### EXERCISE AIM
Beneath this instruction is a listing. Transcribe from it only the stretch from the line with "Lemma roundtrip_run_arrays freq" through the line with "destruct (IH c1", both end lines included, exactly as written.

### SUPPLIED DATA
■ ■ ■ ■ ■

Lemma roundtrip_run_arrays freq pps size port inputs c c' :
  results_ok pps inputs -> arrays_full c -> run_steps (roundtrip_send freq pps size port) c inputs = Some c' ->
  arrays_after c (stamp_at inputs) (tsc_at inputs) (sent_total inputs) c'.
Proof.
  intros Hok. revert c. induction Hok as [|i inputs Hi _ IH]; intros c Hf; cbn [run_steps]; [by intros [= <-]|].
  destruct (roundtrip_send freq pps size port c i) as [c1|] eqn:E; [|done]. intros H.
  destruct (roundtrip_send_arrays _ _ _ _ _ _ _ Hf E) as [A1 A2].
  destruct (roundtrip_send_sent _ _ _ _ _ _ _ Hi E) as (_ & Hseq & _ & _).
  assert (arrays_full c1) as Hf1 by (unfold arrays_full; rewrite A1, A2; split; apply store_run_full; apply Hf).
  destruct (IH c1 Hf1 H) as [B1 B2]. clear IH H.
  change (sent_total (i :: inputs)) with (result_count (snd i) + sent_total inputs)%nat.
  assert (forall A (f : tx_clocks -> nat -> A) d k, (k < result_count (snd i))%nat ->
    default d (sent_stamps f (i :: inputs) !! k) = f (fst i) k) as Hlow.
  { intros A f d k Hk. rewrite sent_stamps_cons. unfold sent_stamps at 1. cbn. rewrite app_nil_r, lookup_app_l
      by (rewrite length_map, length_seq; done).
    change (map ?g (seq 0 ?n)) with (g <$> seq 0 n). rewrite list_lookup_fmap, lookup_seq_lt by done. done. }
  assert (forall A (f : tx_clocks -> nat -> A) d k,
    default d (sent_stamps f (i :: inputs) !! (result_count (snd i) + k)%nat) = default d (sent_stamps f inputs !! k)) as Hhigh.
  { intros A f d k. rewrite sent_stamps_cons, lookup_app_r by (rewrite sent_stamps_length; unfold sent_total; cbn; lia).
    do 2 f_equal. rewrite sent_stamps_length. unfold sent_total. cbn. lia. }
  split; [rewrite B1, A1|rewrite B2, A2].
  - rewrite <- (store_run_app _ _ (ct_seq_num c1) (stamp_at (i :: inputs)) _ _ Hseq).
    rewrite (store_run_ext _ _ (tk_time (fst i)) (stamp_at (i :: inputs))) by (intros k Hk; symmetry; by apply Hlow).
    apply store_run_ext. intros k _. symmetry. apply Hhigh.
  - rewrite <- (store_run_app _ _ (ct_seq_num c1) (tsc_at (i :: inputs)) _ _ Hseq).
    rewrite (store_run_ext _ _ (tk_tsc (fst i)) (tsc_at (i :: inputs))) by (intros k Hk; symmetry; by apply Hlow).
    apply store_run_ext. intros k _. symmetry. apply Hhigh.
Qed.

■ ■ ■ ■ ■

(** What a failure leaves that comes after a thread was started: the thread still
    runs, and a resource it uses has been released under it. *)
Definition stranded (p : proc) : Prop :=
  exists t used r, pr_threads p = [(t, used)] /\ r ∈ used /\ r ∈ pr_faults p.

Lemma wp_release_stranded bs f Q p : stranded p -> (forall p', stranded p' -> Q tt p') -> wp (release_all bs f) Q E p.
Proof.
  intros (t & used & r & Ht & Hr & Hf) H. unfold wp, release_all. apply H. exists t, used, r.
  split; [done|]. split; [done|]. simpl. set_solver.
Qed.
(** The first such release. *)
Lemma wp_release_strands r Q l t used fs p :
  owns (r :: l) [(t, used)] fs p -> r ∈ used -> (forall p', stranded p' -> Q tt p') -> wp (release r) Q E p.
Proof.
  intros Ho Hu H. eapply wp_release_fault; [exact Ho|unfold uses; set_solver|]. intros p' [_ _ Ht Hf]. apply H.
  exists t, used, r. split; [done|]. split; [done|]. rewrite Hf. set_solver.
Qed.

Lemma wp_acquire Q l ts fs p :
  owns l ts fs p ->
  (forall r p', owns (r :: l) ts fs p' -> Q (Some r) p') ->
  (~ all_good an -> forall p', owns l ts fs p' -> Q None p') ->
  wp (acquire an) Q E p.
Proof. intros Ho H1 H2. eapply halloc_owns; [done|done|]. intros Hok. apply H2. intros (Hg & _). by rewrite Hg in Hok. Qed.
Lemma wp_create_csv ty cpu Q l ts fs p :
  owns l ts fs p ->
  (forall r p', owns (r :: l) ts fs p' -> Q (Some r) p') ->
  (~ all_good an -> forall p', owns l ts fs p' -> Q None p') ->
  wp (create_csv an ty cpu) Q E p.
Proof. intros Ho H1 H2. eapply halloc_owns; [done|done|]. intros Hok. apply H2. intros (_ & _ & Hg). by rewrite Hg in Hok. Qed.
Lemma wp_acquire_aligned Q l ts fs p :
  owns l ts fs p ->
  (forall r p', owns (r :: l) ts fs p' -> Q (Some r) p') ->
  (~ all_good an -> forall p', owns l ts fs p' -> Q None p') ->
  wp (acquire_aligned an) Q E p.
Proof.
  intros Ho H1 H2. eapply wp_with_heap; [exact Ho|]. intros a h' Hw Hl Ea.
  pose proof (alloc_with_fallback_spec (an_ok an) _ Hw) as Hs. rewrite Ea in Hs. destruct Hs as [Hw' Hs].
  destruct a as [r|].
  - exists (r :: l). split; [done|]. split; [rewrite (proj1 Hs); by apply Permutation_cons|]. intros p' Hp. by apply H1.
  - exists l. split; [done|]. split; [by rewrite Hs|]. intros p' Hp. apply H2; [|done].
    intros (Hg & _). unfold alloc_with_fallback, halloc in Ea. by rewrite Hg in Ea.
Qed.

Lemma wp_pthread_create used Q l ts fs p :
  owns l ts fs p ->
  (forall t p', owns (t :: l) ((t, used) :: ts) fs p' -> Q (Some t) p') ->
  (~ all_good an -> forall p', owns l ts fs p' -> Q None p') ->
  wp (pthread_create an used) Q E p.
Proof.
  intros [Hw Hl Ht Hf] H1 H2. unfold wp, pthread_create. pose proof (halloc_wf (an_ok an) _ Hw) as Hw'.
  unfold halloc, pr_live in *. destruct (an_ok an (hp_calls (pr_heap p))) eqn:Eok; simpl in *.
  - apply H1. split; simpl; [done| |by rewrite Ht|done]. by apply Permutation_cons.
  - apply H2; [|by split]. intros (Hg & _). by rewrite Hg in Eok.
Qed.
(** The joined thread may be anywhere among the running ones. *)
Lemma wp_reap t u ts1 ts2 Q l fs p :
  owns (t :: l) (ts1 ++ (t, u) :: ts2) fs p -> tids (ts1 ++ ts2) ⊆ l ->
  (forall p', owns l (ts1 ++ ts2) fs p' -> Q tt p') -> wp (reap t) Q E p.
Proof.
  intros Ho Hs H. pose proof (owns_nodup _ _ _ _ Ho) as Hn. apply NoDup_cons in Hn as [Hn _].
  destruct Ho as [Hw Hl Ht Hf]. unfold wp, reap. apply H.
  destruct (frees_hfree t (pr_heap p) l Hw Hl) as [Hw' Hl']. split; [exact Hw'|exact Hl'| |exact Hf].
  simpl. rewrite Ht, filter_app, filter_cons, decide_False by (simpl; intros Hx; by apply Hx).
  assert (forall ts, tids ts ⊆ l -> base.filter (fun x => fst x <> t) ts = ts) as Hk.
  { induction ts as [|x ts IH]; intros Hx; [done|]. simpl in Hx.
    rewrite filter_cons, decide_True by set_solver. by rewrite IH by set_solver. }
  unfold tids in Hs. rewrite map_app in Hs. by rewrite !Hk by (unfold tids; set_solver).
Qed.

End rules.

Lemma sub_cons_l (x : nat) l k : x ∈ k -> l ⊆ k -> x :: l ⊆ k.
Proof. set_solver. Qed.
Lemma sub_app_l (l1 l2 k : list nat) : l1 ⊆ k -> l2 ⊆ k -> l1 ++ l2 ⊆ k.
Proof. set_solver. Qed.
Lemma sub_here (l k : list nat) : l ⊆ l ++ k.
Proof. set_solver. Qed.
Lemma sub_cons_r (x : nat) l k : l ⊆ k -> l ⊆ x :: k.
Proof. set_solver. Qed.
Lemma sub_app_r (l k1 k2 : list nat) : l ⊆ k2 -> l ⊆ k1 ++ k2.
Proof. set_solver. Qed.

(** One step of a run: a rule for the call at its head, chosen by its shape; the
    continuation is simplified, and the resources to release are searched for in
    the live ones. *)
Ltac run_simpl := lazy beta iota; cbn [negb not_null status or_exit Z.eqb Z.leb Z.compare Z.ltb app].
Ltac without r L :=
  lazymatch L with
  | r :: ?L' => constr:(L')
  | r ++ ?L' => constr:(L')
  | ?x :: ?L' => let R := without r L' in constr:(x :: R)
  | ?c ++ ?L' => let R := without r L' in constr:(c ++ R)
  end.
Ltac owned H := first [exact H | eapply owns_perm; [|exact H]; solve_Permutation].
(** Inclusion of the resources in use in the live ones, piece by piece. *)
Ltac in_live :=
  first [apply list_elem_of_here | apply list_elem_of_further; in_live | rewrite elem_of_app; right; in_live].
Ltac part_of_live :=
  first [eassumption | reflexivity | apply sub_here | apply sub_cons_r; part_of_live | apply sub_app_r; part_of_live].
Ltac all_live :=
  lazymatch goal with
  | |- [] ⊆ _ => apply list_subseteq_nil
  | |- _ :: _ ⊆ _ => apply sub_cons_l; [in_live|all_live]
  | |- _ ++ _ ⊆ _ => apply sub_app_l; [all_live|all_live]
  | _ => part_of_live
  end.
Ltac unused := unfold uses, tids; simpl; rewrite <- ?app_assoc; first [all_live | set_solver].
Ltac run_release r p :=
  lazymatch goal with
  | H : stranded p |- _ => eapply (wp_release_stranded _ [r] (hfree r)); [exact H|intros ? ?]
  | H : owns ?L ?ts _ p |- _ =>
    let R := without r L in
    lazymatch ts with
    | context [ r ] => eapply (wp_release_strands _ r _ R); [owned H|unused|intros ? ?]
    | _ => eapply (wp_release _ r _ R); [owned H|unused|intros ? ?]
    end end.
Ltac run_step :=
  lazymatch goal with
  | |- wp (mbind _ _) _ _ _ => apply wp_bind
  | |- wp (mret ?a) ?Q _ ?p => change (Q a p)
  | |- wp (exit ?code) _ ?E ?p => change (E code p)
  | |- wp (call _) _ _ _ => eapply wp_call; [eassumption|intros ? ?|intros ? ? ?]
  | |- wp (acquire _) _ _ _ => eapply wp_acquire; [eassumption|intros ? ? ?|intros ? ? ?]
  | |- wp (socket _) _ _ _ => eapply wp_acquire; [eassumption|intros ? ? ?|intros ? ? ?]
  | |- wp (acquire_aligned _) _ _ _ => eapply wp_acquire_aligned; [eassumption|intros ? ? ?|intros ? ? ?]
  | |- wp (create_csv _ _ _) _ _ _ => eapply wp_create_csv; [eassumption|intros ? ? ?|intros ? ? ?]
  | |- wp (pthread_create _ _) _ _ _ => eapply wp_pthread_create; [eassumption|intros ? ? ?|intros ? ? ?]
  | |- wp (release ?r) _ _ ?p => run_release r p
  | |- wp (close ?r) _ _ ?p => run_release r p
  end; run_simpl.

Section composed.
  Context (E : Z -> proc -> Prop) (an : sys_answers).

■ ■ ■ ■ ■

### EXERCISE RESULT
Lemma roundtrip_run_arrays freq pps size port inputs c c' :
  results_ok pps inputs -> arrays_full c -> run_steps (roundtrip_send freq pps size port) c inputs = Some c' ->
  arrays_after c (stamp_at inputs) (tsc_at inputs) (sent_total inputs) c'.
Proof.
  intros Hok. revert c. induction Hok as [|i inputs Hi _ IH]; intros c Hf; cbn [run_steps]; [by intros [= <-]|].
  destruct (roundtrip_send freq pps size port c i) as [c1|] eqn:E; [|done]. intros H.
  destruct (roundtrip_send_arrays _ _ _ _ _ _ _ Hf E) as [A1 A2].
  destruct (roundtrip_send_sent _ _ _ _ _ _ _ Hi E) as (_ & Hseq & _ & _).
  assert (arrays_full c1) as Hf1 by (unfold arrays_full; rewrite A1, A2; split; apply store_run_full; apply Hf).
  destruct (IH c1 Hf1 H) as [B1 B2]. clear IH H.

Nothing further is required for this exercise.